Give back exactly the lines of the data below, starting with the line that has "VInt (z : Z)" and going on through the line that has "(string * value)).".

________

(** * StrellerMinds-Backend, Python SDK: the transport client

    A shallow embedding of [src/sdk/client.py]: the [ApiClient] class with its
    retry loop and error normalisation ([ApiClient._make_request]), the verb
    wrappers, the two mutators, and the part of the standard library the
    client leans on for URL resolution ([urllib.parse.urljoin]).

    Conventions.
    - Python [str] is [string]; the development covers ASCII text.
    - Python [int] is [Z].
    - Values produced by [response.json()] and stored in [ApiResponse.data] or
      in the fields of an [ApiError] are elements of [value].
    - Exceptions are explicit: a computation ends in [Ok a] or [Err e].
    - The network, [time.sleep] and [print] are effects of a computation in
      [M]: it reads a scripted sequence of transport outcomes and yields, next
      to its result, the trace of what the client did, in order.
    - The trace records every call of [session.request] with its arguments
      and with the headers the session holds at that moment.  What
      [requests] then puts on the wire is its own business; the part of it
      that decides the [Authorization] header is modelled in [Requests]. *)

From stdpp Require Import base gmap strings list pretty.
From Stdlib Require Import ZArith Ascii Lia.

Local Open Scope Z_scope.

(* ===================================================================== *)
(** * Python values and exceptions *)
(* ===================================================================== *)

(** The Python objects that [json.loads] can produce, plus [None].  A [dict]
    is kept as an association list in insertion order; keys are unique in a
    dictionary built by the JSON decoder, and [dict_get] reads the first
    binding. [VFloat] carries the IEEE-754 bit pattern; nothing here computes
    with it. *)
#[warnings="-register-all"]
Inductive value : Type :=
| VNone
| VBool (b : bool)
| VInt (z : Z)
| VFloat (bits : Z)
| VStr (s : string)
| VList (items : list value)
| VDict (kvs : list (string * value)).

________

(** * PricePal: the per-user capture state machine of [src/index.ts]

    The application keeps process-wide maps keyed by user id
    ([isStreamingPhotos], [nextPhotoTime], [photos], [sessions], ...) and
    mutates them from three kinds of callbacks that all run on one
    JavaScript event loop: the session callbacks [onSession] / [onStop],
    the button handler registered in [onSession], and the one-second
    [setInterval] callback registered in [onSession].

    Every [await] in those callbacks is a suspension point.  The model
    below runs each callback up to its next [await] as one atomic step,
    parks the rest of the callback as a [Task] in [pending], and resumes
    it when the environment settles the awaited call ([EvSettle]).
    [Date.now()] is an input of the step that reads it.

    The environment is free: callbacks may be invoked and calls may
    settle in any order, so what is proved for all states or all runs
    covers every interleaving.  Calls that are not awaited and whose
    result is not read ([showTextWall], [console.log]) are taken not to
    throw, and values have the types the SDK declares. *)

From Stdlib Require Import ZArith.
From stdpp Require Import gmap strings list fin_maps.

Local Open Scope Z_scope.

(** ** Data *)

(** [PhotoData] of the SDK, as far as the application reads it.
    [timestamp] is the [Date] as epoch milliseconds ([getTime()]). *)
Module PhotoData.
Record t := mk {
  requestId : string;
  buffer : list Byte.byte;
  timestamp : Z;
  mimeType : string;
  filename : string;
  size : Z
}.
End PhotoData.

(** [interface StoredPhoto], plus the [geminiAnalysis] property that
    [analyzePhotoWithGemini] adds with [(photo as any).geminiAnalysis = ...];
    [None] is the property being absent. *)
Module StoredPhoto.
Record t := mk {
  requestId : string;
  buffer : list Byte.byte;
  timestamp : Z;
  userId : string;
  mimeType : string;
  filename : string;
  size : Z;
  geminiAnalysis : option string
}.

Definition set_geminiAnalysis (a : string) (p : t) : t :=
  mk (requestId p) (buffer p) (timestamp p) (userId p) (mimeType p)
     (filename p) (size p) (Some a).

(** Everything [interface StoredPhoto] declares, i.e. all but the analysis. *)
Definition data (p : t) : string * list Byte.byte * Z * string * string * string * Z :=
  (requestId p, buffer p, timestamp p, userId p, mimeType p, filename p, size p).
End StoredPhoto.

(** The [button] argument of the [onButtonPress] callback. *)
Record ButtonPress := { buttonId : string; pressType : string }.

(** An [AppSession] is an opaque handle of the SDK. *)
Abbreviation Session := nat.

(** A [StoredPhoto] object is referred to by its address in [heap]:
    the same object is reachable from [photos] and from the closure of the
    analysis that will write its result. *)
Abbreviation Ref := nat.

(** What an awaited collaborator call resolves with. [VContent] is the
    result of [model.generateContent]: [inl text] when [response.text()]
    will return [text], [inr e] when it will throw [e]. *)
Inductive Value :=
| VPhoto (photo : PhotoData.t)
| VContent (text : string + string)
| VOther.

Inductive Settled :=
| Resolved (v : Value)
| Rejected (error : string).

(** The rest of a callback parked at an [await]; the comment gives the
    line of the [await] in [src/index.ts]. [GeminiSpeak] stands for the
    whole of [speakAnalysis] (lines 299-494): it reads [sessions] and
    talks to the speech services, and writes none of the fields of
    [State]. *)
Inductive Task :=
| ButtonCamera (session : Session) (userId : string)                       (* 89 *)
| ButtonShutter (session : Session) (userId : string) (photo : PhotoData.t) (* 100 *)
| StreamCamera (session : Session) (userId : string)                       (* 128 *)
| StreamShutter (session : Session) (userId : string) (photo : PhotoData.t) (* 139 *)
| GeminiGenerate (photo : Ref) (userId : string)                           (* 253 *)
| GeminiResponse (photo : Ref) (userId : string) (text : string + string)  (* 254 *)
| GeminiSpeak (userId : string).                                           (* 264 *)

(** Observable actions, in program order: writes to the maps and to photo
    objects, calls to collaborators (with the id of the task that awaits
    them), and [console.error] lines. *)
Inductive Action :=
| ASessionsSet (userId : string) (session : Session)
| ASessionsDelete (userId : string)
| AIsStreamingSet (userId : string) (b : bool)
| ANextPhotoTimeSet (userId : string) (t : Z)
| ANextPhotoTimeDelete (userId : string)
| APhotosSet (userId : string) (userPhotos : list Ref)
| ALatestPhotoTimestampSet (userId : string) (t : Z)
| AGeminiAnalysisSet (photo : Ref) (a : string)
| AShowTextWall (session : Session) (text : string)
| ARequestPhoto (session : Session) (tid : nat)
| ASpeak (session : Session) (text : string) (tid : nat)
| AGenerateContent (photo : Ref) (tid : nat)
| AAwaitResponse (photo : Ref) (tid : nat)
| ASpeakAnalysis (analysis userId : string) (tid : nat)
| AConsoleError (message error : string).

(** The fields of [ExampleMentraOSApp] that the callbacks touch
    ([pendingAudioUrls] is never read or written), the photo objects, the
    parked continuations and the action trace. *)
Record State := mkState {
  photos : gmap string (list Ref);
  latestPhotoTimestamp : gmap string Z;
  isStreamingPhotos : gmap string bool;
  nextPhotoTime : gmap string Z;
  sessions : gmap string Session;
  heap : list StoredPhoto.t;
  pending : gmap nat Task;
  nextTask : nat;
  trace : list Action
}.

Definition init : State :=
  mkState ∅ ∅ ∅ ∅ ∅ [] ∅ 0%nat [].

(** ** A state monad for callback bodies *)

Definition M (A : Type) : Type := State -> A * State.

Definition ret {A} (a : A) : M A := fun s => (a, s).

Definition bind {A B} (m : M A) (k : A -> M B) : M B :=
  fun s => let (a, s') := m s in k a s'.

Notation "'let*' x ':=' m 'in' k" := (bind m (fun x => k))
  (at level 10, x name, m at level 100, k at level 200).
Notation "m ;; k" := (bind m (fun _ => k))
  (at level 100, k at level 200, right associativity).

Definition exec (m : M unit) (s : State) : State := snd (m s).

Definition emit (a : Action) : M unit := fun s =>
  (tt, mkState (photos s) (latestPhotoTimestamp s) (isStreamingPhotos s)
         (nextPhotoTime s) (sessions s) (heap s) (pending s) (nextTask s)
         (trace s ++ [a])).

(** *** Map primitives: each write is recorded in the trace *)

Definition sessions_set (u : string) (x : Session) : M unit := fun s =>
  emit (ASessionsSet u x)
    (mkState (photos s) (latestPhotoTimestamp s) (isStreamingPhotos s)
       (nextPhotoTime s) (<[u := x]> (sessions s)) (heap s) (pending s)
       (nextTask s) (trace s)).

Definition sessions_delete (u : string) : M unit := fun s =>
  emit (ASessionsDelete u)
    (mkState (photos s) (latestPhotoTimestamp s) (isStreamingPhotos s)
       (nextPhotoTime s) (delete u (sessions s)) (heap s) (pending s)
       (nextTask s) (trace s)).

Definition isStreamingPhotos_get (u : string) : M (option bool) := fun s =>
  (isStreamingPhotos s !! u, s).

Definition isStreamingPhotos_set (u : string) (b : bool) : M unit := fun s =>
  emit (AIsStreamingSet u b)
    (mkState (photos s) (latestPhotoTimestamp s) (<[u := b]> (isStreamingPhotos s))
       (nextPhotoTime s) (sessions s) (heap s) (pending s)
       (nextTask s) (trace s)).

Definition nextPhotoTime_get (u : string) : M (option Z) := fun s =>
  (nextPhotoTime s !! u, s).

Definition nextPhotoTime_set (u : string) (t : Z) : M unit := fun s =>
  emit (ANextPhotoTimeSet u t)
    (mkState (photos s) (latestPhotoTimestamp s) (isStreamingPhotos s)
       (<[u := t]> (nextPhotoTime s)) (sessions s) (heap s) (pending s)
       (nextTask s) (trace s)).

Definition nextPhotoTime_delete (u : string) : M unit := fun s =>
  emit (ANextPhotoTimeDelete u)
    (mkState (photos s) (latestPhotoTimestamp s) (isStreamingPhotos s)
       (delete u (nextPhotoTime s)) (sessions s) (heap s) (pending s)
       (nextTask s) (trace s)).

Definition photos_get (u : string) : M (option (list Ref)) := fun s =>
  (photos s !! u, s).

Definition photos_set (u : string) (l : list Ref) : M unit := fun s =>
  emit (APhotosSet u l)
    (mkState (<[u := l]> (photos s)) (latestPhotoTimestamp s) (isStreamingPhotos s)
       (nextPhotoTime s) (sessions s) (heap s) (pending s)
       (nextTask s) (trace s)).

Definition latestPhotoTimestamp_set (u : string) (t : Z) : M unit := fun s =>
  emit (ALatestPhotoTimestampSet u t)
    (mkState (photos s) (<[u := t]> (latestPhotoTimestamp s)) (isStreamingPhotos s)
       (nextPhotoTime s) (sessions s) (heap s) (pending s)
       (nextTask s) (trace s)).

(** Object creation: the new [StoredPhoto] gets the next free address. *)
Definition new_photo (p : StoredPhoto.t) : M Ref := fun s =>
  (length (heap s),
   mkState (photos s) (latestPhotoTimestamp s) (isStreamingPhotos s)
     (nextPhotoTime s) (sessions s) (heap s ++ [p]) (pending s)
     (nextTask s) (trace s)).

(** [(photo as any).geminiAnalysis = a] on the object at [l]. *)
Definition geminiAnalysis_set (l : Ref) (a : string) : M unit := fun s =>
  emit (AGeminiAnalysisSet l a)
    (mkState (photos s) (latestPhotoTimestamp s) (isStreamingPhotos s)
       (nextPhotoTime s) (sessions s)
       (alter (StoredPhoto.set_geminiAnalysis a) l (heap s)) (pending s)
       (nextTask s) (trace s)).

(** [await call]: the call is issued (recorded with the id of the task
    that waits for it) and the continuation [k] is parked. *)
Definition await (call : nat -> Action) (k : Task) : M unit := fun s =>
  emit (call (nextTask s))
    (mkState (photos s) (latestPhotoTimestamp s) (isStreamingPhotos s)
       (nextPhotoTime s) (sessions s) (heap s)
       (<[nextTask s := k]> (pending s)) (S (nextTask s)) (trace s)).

________

WRITTEN RESPONSE
| VInt (z : Z)
| VFloat (bits : Z)
| VStr (s : string)
| VList (items : list value)
| VDict (kvs : list (string * value)).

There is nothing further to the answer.